*** Opening DATA PROVIDED ***
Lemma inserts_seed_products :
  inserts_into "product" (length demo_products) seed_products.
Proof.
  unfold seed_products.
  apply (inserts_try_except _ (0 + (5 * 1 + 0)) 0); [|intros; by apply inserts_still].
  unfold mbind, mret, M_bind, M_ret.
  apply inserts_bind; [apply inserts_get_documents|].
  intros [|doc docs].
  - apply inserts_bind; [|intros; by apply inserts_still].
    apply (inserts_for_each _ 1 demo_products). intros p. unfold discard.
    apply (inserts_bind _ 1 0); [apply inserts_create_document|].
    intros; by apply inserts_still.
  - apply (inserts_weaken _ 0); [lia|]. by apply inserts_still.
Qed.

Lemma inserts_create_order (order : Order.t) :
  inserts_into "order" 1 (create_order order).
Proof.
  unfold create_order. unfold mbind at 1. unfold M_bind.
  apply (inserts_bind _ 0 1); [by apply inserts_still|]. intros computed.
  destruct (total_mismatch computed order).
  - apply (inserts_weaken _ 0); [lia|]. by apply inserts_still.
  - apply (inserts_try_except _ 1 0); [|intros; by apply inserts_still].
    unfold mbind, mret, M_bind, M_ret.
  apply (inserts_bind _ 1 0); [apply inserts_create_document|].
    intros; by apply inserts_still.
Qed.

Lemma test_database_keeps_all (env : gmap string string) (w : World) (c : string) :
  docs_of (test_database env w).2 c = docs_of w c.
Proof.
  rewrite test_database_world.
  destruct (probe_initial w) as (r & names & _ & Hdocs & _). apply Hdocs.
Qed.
*** Closing DATA PROVIDED ***
*** Opening DATA PROVIDED ***
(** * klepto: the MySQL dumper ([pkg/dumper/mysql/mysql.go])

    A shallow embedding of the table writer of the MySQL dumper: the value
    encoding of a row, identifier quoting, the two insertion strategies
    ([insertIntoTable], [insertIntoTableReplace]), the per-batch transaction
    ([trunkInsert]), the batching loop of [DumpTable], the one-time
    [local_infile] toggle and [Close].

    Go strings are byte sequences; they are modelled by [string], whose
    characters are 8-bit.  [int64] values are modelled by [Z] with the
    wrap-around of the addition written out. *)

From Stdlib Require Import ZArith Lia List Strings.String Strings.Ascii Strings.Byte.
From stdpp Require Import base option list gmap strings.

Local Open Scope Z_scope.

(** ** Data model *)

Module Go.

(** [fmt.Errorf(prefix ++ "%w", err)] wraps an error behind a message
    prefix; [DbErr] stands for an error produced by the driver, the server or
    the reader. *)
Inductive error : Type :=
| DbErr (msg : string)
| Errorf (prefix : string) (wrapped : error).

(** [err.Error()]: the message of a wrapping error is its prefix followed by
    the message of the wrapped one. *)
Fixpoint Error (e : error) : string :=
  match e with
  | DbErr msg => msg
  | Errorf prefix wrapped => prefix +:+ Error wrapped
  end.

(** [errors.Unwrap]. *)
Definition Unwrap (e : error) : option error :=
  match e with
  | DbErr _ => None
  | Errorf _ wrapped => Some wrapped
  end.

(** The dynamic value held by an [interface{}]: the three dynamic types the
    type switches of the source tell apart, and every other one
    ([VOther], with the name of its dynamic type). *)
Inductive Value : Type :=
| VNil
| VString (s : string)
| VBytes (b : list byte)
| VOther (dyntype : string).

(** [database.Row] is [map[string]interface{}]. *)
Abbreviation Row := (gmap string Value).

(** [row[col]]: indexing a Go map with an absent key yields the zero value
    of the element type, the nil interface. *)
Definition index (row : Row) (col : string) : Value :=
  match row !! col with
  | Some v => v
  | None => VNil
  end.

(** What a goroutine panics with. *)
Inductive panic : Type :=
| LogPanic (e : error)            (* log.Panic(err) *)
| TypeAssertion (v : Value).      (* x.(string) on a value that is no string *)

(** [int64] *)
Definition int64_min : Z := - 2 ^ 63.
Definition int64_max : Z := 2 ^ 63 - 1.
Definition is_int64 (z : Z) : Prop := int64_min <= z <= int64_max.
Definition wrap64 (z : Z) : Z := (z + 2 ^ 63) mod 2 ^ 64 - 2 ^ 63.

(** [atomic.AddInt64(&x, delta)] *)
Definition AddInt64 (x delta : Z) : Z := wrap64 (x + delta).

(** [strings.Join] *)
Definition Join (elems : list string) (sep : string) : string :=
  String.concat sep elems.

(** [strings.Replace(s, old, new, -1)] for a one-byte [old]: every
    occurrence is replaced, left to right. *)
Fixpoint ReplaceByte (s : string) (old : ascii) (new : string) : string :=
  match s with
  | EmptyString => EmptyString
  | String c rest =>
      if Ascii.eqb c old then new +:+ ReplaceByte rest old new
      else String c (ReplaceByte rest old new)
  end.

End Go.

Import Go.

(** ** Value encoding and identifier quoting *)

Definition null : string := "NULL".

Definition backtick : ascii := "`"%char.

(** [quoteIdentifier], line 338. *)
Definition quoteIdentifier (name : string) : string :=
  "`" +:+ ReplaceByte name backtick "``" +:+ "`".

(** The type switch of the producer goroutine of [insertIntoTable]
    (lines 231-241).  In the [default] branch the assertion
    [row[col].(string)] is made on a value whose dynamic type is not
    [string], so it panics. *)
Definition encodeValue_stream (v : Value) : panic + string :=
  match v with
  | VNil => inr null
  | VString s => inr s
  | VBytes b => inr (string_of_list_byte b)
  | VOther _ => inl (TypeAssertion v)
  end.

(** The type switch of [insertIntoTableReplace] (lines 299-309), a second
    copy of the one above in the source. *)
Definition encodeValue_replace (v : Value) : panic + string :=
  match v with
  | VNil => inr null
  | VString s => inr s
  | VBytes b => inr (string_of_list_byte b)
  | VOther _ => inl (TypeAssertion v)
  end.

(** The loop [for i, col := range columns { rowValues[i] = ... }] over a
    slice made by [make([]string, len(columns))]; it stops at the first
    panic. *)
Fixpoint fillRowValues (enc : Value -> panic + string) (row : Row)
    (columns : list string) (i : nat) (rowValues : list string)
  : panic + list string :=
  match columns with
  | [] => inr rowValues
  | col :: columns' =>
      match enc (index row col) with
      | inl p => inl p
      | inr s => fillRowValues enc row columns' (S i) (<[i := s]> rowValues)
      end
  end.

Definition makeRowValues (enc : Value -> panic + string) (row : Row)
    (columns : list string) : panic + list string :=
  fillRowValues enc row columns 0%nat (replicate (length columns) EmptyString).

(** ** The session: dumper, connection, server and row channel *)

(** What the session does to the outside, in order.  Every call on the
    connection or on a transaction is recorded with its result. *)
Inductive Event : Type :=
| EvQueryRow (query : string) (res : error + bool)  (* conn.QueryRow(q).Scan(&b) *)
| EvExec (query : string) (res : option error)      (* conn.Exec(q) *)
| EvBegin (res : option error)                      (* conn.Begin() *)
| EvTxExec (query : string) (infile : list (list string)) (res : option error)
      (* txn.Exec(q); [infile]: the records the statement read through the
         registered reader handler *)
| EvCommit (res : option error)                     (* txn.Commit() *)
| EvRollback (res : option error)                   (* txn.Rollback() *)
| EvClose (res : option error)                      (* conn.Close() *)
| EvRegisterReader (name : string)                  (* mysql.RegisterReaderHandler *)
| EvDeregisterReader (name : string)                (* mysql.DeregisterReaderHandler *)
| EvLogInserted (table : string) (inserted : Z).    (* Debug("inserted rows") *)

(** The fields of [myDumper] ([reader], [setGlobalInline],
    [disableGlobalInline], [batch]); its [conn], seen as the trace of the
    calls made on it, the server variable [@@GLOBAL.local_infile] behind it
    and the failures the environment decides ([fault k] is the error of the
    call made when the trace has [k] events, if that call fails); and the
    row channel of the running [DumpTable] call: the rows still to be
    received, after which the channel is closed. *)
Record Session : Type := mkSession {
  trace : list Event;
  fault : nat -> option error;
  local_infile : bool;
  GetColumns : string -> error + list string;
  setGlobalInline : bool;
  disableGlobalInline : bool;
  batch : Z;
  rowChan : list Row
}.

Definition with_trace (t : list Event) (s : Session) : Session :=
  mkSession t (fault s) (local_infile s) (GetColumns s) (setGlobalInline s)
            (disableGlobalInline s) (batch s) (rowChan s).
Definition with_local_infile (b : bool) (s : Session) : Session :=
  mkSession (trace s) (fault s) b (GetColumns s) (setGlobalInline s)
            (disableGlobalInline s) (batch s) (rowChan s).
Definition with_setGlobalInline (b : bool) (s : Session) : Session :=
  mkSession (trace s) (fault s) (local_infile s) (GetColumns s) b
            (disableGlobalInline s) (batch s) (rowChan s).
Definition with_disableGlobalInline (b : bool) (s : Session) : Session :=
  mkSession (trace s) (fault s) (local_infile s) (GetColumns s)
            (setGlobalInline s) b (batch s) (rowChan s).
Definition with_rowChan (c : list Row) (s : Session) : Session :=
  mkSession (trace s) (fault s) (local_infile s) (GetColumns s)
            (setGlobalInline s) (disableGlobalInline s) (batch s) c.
*** Closing DATA PROVIDED ***
TASK PROMPT
The answer must be every line from the records above that contains the word "behind", copied out.

RESULT BELOW
(** [fmt.Errorf(prefix ++ "%w", err)] wraps an error behind a message
    calls made on it, the server variable [@@GLOBAL.local_infile] behind it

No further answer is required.